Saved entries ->
=== Section Start ===
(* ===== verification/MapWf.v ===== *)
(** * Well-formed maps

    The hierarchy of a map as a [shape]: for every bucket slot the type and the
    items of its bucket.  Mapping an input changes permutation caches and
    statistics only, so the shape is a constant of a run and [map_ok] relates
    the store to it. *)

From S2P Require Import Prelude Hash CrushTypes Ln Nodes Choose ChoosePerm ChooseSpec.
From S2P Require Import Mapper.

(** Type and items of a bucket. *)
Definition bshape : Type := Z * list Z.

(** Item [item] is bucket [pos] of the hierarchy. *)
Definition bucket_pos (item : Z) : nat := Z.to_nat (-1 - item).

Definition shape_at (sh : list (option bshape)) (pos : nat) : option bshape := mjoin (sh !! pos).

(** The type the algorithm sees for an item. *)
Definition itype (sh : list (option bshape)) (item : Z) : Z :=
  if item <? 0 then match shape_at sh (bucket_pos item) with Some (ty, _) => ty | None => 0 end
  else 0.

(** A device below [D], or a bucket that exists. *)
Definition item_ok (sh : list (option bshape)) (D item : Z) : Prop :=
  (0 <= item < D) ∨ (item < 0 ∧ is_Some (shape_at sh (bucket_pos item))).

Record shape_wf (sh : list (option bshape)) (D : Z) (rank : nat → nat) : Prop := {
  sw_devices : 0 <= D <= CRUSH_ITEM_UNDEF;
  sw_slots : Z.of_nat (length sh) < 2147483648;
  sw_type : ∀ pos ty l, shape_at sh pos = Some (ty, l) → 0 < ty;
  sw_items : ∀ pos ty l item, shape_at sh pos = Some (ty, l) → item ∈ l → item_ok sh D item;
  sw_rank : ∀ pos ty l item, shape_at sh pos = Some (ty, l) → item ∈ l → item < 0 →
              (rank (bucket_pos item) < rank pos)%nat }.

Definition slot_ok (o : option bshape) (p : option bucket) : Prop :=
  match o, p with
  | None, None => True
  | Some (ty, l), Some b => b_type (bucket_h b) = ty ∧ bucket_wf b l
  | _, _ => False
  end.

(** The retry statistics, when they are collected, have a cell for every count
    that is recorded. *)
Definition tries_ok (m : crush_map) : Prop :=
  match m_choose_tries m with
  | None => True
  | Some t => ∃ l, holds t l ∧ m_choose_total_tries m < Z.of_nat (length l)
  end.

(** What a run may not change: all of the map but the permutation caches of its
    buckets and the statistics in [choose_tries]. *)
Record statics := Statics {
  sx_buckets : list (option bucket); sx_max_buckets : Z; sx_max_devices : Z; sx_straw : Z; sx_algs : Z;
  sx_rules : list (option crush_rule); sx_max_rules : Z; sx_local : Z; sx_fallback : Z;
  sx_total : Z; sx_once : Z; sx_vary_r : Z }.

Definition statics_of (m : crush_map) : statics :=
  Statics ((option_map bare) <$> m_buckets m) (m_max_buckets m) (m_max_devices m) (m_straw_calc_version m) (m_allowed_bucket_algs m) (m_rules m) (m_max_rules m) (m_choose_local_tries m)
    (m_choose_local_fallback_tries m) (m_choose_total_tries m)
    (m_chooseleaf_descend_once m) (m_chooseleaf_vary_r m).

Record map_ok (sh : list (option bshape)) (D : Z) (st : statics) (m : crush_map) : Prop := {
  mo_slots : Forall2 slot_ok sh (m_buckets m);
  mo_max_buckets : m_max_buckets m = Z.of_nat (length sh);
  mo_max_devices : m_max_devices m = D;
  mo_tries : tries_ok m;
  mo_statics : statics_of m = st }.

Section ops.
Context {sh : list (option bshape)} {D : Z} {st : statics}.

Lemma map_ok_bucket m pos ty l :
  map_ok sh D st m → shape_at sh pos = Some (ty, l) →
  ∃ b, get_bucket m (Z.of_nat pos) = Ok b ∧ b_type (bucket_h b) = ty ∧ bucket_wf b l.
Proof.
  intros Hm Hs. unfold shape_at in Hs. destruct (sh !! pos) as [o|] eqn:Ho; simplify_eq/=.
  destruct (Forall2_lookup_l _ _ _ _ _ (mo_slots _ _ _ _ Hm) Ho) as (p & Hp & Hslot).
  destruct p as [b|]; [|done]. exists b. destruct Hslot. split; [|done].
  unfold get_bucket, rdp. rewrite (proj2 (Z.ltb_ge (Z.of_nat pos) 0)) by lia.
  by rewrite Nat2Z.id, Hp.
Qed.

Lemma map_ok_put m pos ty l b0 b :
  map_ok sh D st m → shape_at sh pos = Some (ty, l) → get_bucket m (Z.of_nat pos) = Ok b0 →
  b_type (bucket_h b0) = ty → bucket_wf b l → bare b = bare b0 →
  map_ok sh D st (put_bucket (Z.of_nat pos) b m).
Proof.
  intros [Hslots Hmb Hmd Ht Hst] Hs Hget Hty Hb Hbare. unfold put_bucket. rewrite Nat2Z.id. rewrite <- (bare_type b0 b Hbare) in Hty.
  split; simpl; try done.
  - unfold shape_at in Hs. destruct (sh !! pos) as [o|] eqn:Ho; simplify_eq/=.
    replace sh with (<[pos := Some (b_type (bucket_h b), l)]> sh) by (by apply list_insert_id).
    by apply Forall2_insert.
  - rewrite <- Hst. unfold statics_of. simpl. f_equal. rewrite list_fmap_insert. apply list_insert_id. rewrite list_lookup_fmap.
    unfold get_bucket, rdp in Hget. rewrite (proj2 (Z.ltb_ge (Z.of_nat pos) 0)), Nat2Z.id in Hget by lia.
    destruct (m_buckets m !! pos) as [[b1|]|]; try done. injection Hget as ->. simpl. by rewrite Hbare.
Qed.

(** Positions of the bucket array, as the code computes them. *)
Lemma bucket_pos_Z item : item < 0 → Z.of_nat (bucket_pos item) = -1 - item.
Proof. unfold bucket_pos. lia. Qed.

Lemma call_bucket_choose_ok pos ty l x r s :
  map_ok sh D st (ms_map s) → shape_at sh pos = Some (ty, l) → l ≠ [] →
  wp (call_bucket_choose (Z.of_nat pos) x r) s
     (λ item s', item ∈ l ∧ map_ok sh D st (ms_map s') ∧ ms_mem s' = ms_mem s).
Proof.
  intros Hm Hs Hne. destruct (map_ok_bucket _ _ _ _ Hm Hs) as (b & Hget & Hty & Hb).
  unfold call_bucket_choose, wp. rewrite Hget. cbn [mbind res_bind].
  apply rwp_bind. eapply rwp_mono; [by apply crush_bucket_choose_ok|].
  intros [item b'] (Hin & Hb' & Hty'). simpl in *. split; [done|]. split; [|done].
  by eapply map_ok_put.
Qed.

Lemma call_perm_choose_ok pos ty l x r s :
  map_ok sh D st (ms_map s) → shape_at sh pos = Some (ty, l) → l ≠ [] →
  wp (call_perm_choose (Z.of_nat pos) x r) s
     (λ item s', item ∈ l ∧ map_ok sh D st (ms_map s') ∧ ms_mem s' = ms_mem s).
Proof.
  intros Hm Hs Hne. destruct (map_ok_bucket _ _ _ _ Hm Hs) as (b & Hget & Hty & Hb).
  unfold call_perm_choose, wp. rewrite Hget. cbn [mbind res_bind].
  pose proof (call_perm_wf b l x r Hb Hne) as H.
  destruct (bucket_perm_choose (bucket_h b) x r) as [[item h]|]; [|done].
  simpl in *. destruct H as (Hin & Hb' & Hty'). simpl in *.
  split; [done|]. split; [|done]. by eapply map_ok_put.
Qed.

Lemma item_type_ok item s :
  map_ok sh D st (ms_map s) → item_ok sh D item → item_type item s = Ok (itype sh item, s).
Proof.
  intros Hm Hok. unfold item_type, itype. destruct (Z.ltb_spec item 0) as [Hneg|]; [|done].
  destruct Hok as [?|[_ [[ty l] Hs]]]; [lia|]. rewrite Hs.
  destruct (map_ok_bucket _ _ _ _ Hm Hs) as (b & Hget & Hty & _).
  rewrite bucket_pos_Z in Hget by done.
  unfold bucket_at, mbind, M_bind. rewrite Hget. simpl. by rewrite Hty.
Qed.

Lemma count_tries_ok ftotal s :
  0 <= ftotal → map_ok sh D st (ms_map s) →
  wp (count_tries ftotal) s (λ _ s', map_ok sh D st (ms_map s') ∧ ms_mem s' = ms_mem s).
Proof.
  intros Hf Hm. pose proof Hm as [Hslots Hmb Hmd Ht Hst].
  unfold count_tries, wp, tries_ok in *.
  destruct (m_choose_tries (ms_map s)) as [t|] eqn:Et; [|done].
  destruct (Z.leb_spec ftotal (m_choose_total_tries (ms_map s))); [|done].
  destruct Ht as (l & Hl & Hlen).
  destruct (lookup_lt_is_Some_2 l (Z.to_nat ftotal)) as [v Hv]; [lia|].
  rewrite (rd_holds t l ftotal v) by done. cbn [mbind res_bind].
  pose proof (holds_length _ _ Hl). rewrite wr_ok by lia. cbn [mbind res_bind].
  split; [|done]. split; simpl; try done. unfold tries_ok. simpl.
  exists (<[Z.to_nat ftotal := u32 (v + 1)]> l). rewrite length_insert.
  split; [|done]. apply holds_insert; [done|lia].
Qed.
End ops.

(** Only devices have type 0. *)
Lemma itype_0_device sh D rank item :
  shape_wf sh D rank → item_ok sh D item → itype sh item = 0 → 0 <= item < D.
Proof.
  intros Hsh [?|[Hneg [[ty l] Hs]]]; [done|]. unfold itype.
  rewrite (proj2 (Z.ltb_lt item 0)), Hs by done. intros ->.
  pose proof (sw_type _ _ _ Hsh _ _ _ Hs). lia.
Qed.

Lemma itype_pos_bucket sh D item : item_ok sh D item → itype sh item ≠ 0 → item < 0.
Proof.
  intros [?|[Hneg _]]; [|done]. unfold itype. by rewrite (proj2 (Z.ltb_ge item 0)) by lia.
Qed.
=== Section End ===
=== Section Start ===
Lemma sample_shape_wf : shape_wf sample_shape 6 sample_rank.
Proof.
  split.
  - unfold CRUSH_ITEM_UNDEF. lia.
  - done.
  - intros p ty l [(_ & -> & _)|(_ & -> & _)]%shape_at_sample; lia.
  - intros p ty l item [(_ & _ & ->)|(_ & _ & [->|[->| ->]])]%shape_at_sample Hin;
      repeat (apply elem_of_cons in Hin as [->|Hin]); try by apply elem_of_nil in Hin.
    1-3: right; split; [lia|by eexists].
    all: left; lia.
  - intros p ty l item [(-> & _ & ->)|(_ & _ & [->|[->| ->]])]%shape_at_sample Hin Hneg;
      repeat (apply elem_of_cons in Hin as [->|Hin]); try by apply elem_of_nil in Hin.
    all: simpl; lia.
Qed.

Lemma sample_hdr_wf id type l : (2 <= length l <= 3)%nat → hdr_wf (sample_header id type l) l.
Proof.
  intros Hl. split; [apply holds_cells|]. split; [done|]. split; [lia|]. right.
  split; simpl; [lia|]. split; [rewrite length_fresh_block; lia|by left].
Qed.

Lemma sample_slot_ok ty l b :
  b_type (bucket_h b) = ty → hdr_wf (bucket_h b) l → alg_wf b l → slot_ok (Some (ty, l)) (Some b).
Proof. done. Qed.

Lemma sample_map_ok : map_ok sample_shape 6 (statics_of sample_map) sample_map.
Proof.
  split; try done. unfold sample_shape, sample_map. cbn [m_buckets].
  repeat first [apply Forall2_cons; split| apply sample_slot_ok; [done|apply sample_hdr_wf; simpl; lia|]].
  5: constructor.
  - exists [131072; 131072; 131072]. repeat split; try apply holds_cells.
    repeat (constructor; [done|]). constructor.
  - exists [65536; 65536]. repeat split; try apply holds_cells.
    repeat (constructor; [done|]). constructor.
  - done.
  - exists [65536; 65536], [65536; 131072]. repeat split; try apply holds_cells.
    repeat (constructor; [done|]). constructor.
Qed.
=== Section End ===
=== Section Start ===
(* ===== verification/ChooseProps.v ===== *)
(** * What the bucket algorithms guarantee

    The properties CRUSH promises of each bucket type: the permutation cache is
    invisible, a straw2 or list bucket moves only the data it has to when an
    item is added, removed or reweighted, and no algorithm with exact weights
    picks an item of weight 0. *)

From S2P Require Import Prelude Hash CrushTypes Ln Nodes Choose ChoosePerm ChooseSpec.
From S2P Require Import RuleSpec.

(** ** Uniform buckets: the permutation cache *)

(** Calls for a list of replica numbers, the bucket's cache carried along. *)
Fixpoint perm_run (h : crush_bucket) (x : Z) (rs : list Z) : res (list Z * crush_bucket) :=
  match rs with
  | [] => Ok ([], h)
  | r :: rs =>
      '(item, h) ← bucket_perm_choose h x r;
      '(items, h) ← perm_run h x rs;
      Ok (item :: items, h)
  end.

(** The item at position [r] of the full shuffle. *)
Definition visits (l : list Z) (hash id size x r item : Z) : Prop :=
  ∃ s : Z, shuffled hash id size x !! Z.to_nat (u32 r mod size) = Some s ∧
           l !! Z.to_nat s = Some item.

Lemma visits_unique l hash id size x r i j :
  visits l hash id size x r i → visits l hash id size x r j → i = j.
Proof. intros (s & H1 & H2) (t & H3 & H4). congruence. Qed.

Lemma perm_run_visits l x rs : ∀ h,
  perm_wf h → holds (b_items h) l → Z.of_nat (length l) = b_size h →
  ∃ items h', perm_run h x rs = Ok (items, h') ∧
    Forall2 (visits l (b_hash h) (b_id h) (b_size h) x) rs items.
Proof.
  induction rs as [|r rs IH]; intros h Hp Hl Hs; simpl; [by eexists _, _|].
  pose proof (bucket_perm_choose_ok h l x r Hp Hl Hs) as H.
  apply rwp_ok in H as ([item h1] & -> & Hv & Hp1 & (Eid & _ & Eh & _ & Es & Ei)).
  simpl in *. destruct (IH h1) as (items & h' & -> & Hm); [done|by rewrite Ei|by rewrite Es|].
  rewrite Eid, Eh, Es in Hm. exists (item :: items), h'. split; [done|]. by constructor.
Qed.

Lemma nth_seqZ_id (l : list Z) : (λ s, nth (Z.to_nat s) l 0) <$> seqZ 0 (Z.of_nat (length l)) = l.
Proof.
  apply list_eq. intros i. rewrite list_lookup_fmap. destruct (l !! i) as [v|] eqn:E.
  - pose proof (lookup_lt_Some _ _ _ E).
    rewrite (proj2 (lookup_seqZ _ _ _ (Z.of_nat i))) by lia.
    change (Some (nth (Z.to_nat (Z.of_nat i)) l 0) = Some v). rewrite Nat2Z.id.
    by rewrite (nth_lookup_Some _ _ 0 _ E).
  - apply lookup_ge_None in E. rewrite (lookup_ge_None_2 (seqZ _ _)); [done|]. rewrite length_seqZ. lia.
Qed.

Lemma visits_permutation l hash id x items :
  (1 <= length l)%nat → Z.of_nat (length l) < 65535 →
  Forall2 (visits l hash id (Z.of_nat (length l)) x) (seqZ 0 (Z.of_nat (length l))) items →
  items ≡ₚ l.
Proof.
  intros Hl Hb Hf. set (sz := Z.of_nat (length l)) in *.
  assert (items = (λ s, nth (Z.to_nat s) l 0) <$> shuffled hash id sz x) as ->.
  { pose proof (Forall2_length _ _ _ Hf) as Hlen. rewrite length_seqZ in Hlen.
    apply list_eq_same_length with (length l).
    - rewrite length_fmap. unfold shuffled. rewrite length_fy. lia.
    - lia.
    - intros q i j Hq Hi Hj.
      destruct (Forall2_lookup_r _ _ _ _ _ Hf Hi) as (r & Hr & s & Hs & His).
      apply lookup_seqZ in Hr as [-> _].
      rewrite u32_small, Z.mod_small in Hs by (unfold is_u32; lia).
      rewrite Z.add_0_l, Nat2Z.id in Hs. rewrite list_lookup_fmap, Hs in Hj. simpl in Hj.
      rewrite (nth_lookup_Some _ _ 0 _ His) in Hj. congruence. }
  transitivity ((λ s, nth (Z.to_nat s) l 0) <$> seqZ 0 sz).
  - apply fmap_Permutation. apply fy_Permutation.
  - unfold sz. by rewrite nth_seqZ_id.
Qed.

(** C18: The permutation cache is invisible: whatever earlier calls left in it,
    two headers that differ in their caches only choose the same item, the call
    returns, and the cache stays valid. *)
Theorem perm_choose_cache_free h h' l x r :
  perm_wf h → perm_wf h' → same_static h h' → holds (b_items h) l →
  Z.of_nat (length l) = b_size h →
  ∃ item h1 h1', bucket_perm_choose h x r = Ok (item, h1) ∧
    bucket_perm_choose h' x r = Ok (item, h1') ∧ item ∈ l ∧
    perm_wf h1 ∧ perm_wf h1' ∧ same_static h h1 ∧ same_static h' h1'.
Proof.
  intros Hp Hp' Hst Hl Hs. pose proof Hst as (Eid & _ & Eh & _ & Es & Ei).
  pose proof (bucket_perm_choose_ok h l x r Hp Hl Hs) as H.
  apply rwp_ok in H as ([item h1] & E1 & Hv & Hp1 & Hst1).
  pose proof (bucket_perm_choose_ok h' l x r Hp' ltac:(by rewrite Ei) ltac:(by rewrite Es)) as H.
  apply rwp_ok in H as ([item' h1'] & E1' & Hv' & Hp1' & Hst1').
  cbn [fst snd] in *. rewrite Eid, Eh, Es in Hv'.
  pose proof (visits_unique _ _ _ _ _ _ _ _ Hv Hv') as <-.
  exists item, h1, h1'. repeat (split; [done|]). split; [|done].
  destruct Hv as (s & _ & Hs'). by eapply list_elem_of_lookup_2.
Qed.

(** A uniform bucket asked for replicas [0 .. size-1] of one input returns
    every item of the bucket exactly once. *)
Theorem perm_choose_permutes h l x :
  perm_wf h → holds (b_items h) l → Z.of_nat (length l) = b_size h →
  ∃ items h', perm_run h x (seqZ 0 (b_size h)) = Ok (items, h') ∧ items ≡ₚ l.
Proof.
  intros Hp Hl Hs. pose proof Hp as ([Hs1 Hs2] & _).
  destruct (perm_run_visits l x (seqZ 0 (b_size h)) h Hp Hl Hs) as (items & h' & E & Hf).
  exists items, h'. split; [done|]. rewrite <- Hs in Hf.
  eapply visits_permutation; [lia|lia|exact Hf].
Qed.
=== Section End ===
EXERCISE REQUIREMENTS ->
Using the data above, reproduce exactly the lines from the line that contains "destruct (Z.leb_spec ftotal" through the line that contains "pose proof (holds_length", including both.

RESPONSE AREA ->
  destruct (Z.leb_spec ftotal (m_choose_total_tries (ms_map s))); [|done].
  destruct Ht as (l & Hl & Hlen).
  destruct (lookup_lt_is_Some_2 l (Z.to_nat ftotal)) as [v Hv]; [lia|].
  rewrite (rd_holds t l ftotal v) by done. cbn [mbind res_bind].
  pose proof (holds_length _ _ Hl). rewrite wr_ok by lia. cbn [mbind res_bind].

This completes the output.